### Required work
The required output is all lines below that contain the word "auto".

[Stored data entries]

%%

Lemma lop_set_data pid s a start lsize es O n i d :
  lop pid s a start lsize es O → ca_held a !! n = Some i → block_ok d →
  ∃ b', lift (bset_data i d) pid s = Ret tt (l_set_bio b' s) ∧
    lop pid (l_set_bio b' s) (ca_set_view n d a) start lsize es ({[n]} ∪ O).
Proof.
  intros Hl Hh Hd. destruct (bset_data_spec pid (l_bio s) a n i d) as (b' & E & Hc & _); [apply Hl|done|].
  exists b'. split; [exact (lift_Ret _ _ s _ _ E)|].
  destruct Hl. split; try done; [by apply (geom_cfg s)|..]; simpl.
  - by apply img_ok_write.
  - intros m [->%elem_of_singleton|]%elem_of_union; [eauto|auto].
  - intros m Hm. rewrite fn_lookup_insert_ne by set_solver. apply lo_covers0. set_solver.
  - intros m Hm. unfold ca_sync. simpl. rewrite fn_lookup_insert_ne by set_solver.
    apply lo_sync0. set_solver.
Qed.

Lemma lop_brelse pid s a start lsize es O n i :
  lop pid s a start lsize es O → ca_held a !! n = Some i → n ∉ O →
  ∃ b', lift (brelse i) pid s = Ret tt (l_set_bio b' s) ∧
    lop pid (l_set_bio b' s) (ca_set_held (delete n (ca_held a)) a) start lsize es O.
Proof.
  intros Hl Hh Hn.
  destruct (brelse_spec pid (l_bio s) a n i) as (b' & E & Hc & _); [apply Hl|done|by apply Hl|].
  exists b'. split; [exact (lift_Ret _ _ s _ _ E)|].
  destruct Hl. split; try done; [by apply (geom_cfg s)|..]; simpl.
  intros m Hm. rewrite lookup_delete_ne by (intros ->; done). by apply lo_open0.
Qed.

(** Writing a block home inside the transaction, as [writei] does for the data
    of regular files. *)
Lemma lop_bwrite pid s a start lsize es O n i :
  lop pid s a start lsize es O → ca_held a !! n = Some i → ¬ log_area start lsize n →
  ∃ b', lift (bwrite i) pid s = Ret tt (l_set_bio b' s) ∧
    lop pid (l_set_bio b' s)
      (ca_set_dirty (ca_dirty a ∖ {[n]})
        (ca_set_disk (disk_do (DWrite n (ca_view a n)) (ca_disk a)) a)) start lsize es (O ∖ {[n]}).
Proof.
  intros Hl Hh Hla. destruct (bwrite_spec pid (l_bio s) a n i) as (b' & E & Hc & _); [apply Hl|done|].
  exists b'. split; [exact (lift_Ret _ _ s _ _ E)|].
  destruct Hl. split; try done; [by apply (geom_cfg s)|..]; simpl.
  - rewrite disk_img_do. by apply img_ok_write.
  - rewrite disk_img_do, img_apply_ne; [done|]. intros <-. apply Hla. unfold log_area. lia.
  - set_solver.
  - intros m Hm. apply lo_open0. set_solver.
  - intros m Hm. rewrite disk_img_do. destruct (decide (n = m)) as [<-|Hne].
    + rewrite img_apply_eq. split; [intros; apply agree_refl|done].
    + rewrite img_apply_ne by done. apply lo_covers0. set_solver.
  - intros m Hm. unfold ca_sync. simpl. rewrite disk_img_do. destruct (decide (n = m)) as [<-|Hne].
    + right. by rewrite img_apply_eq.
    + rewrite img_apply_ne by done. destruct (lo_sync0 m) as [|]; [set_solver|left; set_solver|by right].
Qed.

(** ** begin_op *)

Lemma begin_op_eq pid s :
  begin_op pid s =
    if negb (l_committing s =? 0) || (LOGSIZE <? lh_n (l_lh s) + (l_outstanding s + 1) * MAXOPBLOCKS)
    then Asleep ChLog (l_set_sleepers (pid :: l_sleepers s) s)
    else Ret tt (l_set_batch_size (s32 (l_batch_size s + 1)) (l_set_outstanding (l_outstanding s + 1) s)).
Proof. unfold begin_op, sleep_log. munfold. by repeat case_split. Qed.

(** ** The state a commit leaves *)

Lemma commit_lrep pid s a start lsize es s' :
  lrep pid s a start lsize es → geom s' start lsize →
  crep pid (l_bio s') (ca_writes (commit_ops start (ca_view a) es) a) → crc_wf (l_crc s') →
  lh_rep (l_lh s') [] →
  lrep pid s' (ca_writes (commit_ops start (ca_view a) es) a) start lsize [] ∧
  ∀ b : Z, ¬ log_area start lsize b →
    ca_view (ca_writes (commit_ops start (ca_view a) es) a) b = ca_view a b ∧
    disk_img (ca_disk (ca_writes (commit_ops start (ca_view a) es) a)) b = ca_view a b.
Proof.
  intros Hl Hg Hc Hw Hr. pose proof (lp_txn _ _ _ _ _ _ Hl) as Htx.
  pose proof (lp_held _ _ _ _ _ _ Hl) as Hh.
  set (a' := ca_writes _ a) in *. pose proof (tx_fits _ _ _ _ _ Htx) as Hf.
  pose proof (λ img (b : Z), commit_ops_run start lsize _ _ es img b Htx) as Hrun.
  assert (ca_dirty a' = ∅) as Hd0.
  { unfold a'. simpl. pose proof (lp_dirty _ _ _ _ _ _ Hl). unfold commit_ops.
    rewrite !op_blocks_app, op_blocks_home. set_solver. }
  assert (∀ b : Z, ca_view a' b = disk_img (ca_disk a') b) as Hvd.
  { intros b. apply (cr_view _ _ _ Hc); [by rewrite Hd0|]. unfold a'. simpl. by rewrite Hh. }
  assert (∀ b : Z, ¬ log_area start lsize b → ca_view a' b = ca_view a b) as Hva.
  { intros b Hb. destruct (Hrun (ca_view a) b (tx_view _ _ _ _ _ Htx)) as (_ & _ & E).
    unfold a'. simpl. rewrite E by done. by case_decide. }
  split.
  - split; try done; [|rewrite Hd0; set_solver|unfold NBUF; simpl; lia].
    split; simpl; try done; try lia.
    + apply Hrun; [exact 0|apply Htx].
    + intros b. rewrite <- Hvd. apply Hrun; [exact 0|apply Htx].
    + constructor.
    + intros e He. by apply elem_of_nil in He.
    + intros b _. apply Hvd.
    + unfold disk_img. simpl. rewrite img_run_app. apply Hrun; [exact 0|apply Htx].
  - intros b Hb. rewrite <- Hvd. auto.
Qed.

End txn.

%%

### Expected answer
  - intros m [->%elem_of_singleton|]%elem_of_union; [eauto|auto].
  - intros b Hb. rewrite <- Hvd. auto.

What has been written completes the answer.